Gedanken für die Woche

Sensationell! Gestern wurden in Deutschland siebenundfünfzig Verkehrsunfälle verhindert. Dreiunddreißig Diebstähle kamen nicht zur Ausführung. Mehrere akut drohende Messerstechereien fand im letzten Moment nicht statt. Siebzehn Jugendliche pinselten, anders als beabsichtigt, keine Hassparolen an die Hauswand. Nicht gelesen? Nichts von gehört? Kein Wunder. Es ist ja auch nichts passiert. Der verhinderte Unfall findet nicht statt. Und was nicht stattfindet, darüber kann man nichts sagen. Oder?

Tausende von Menschen um uns herum sorgen täglich dafür, dass das Leben gelingt. Dass das Leitungswasser nicht versiegt. Dass die Ampeln nicht plötzlich ausfallen. Dass die Busse nicht zu spät Winterreifen bekommen. Kurz: dass „nichts“ passiert. Und häufig geht das über die beruflichen Pflichten hinaus. Es gibt unzählige Menschen, die „einfach so“ – oft ehrenamtlich – dafür sorgen, dass „nichts“ passiert. Dass Obdachlose nicht hungrig bleiben und Angriffen nicht schutzlos ausgeliefert sind. Dass Kirchen tagsüber nicht geschlossen bleiben müssen und Besucher nicht auf die großartige Wirkung der Räume verzichten müssen. Dass Menschen mit seelischen Wunden nicht verzweifeln müssen und ihr Leben aufs Spiel setzen.

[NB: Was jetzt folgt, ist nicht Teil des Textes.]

(** C6.  Take the cycles since the last [setup()], all of them completed,
    and a further cycle in which [sht30.update()] fails and which is not cut
    short.  Then some pressure read since [setup()] has succeeded, the
    temperature and humidity samples handed to the send are exactly 0.0, and
    the pressure sample is the value of the most recent successful read; in
    particular, when this cycle's pressure read fails too, it is the value
    retained from before. *)
Theorem C6_zero_fill_and_retained_pressure
    cfg senv g0 tr0 hist g1 tr1 env g2 tr2 :
  setup cfg senv (boot_globals cfg) = Ret tt g0 tr0 ->
  cycles cfg hist g0 = Ret tt g1 tr1 ->
  sht30_update env = None ->
  loop cfg env g1 = Ret tt g2 tr2 ->
  exists p,
    last_read (hist ++ [env]) = Some p /\
    (qmp6988_update env = None -> last_read hist = Some p /\ pressure g1 = p) /\
    let holding r v :=
      mkTimeSeries 1 (series_name r) (PROM_LABELS cfg)
        [mkSample (getTimeMillis env) v] in
    sends tr2 =
      [([holding Ref_temperature (S754_zero false);
         holding Ref_humidity (S754_zero false);
         holding Ref_pressure (F64.of_float p);
         holding Ref_bat_volt (F64.of_int (getBatteryVoltage env));
         holding Ref_bat_current (F64.of_int (getBatteryCurrent env));
         holding Ref_bat_level (F64.of_int (getBatteryLevel env))],
        loop_res env g1)].
Proof.
  intros Hs Hc Hsht Hl.
  pose proof (setup_ready _ _ _ _ Hs) as Hr0.
  pose proof (cycles_ready _ _ _ _ _ Hr0 Hc) as Hr1.
  apply setup_started in Hs. subst g0.
  assert (Hp1 : pressure g1 = from_opt (last_read hist) (S754_zero false))
    by (apply (cycles_pressure cfg hist (started cfg) g1 tr1 None (S754_zero false));
        [reflexivity | exact Hc]).
  apply loop_ret_inv in Hl. destruct Hl as (Hok & _ & Ht).
  assert (Hp : pressure (sense env g1)
               = from_opt (last_read (hist ++ [env])) (S754_zero false)).
  { unfold last_read. rewrite fold_left_app. cbn [fold_left].
    rewrite pressure_sense. unfold keep_reading.
    destruct (qmp6988_update env); [reflexivity|exact Hp1]. }
  destruct (last_read (hist ++ [env])) as [p|] eqn:El; cbn [from_opt] in Hp.
  2: { rewrite Hp, zero_is_anomalous in Hok. discriminate. }
  exists p. split; [reflexivity|]. split.
  - intros Hq. unfold last_read in El. rewrite fold_left_app in El.
    cbn [fold_left] in El. unfold keep_reading at 1 in El. rewrite Hq in El.
    fold (last_read hist) in El. rewrite El in Hp1. split; [exact El|exact Hp1].
  - cbv zeta. rewrite Ht, sends_loop_trace, (loop_sent_ready cfg) by exact Hr1.
    destruct (zero_fill env g1 Hsht) as [Hz1 Hz2].
    unfold all_refs, one_sample. cbn [map sample_value].
    rewrite Hz1, Hz2, Hp. reflexivity.
Qed.

Lemma C6_both_sensors_down_after_scenario_A :
  let g1 := loop_end debug_cfg (scenario_A 1000 0) (started debug_cfg) in
  exists p,
    last_read ([scenario_A 1000 0] ++ [sensors_down 6000]) = Some p /\
    pressure g1 = p /\
    sends (loop_trace debug_cfg (sensors_down 6000) g1) =
      [(map (fun rv => mkTimeSeries 1 (series_name (fst rv)) (PROM_LABELS debug_cfg)
                         [mkSample 6000 (snd rv)])
            [(Ref_temperature, S754_zero false); (Ref_humidity, S754_zero false);
             (Ref_pressure, F64.of_float p); (Ref_bat_volt, F64.of_int 3850);
             (Ref_bat_current, F64.of_int (-120)); (Ref_bat_level, F64.of_int 76)],
        0)].
Proof.
  cbv zeta.
  assert (Hs : setup debug_cfg setup_ok (boot_globals debug_cfg)
               = Ret tt (started debug_cfg)
                   (setup_greeting debug_cfg setup_ok ++ setup_connected))
    by (rewrite setup_cases; reflexivity).
  assert (Hc : cycles debug_cfg [scenario_A 1000 0] (started debug_cfg)
               = Ret tt (loop_end debug_cfg (scenario_A 1000 0) (started debug_cfg))
                   (loop_trace debug_cfg (scenario_A 1000 0) (started debug_cfg) ++ []))
    by (rewrite cycles_cons, loop_full by (vm_compute; reflexivity); reflexivity).
  assert (Hl : loop debug_cfg (sensors_down 6000)
                 (loop_end debug_cfg (scenario_A 1000 0) (started debug_cfg))
               = Ret tt
                   (loop_end debug_cfg (sensors_down 6000)
                      (loop_end debug_cfg (scenario_A 1000 0) (started debug_cfg)))
                   (loop_trace debug_cfg (sensors_down 6000)
                      (loop_end debug_cfg (scenario_A 1000 0) (started debug_cfg))))
    by (apply loop_full; vm_compute; reflexivity).
  destruct (C6_zero_fill_and_retained_pressure _ _ _ _ _ _ _ _ _ _
              Hs Hc (eq_refl : sht30_update (sensors_down 6000) = None) Hl)
    as (p & H1 & H2 & H3).
  exists p. split; [exact H1|]. split; [exact (proj2 (H2 eq_refl))|]. exact H3.
Defined.
(** The tenth evaluation in a row below [best = 1] ends the run. *)
Lemma patience_rule_witness :
  exists r,
    minibatch_body demo_rand (demo_bleu (F := Rs) 0) demo_show
      demo_X demo_indX demo_XY (demo_IM (F := Rs) 0) demo_prog 2
      (demo_run (tiny (F := Rs) 1 (1/2) (1/2) (1/2) (PyInt 20) 0 3 1 2) 0 1 9)
      1
    = Some (r, true)
    /\ r.(count) = 10%Z /\ r.(done) = true /\ r.(best) = 1.
Proof.
  edestruct (patience_rule (F := Rs) nat demo_RandomState demo_rand
               demo_randn demo_randn3
               demo_shuffle (demo_bleu (F := Rs) 0) demo_show
               demo_X demo_indX demo_XY (demo_IM (F := Rs) 0) demo_prog 2
               (demo_run (tiny (F := Rs) 1 (1/2) (1/2) (1/2) (PyInt 20) 0 3 1 2)
                         0 1 9)
               1%nat)
    as (_ & _ & Hw & _).
  - reflexivity.
  - unfold sgd_step, forward. simpl. decide_reals. simpl. reflexivity.
  - reflexivity.
  - reflexivity.
  - reflexivity.
  - reflexivity.
  - reflexivity.
  - eexists. split.
    + apply Hw. apply Rgeb_false. simpl. lra.
    + repeat split.
Defined.

(** Runs the model on concrete data, leaving real arithmetic alone. *)
Ltac run_model :=
  cbv -[Rgtb Rgeb xscale_inf xdiv xsqrt xeq Rplus Rmult Rminus Rdiv Rinv Ropp
        exp sqrt IZR Rlt_dec Rle_dec Req_dec_T Rmax].

Lemma xscale_inf_pos (r : real) (pos : bool) :
  0 < r -> xscale_inf r pos = if pos then PInf else NInf.
Proof. intros H. unfold xscale_inf. destruct (Rlt_dec 0 r); [reflexivity | contradiction]. Qed.

(** Pretrained embeddings that hold a NaN: the first minibatch of [train]
    ends the run, which returns the initial [best]. *)
Lemma nan_stops_training_witness :
  exists final,
    train demo_RandomState demo_rand demo_randn demo_randn3 demo_shuffle
          (demo_bleu (F := Xs) (Fin 0)) demo_show
          demo_X demo_indX demo_XY (demo_IM (F := Xs) (Fin 0)) demo_prog
          (tiny (F := Xs) (Fin 1) (Fin (1/2)) (Fin (1/2)) (Fin (1/2))
                (PyInt 20) 0 (Fin 0) (Fin 0) (Fin 0))
          0%nat [(0%nat, "a"%string)] (Some [("a"%string, [NaN])])
    = Some (Fin 0, final)
    /\ final.(out) = [display_phase 1; print_nans].
Proof.
  pose (self0 := tiny (F := Xs) (Fin 1) (Fin (1/2)) (Fin (1/2)) (Fin (1/2))
                      (PyInt 20) 0 (Fin 0) (Fin 0) (Fin 0)).
  eassert (Hi : init_params demo_RandomState demo_rand demo_randn demo_randn3
                  (set_start self0 self0.(seed))
                  (Some [("a"%string, [NaN])]) [(0%nat, "a"%string)]
                = Some _) by reflexivity.
  match type of Hi with _ = Some ?s => set (self1 := s) in * end.
  pose (st := epoch_start demo_RandomState demo_shuffle
                (initial_run demo_X (set_step self1 0) 0%nat) 0).
  edestruct (nan_stops_training (F := Xs) nat demo_RandomState demo_rand
               demo_randn demo_randn3
               demo_shuffle (demo_bleu (F := Xs) (Fin 0)) demo_show
               demo_X demo_indX demo_XY (demo_IM (F := Xs) (Fin 0)) demo_prog 2
               st 0%nat)
    as (_ & _ & Hw).
  - reflexivity.
  - assert (Hdrop : s_gt (dropout (model st)) zero = false)
      by (apply Rgtb_false; simpl; lra).
    unfold sgd_step, forward. rewrite Hdrop. run_model. reflexivity.
  - reflexivity.
  - edestruct (Hw self0 0%nat [(0%nat, "a"%string)] (Some [("a"%string, [NaN])])
                  0%nat) as (final & Ht & Ho).
    + exists self1, [], [], (initial_run demo_X (set_step self1 0) 0%nat).
      split; [exact Hi|]. split; [simpl; lia|]. split; [reflexivity|].
      split; [lia|]. split; [reflexivity|]. split; [reflexivity|].
      split; reflexivity.
    + reflexivity.
    + exists final. split; [exact Ht | exact Ho].
Defined.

„Nichts passiert!“ Wie gut! Ohne diese Menschen, von denen wir kaum je etwas sehen oder lesen, gäbe es mehr Schlimmes zu berichten und zu hören. Ehrenamtliche handeln aus vielerlei Motivation heraus. Menschenliebe. Humanität. Viele handeln darüber hinaus bewusst als Christen. Jesus hat ja gesagt: „Wie ihr wollt, dass euch die Leute tun sollen, so tut ihnen auch!“

Zum Karneval

Lebensfreude

 

Ein Christ darf sich des Lebens freuen

und muss der Narren Fest nicht scheuen.

Denn Freude ist sein Lebensziel

und Grund zur Freude hat er viel:

Weiß sich bei Gott allzeit geborgen

trotz manchen Kummers, mancher Sorgen.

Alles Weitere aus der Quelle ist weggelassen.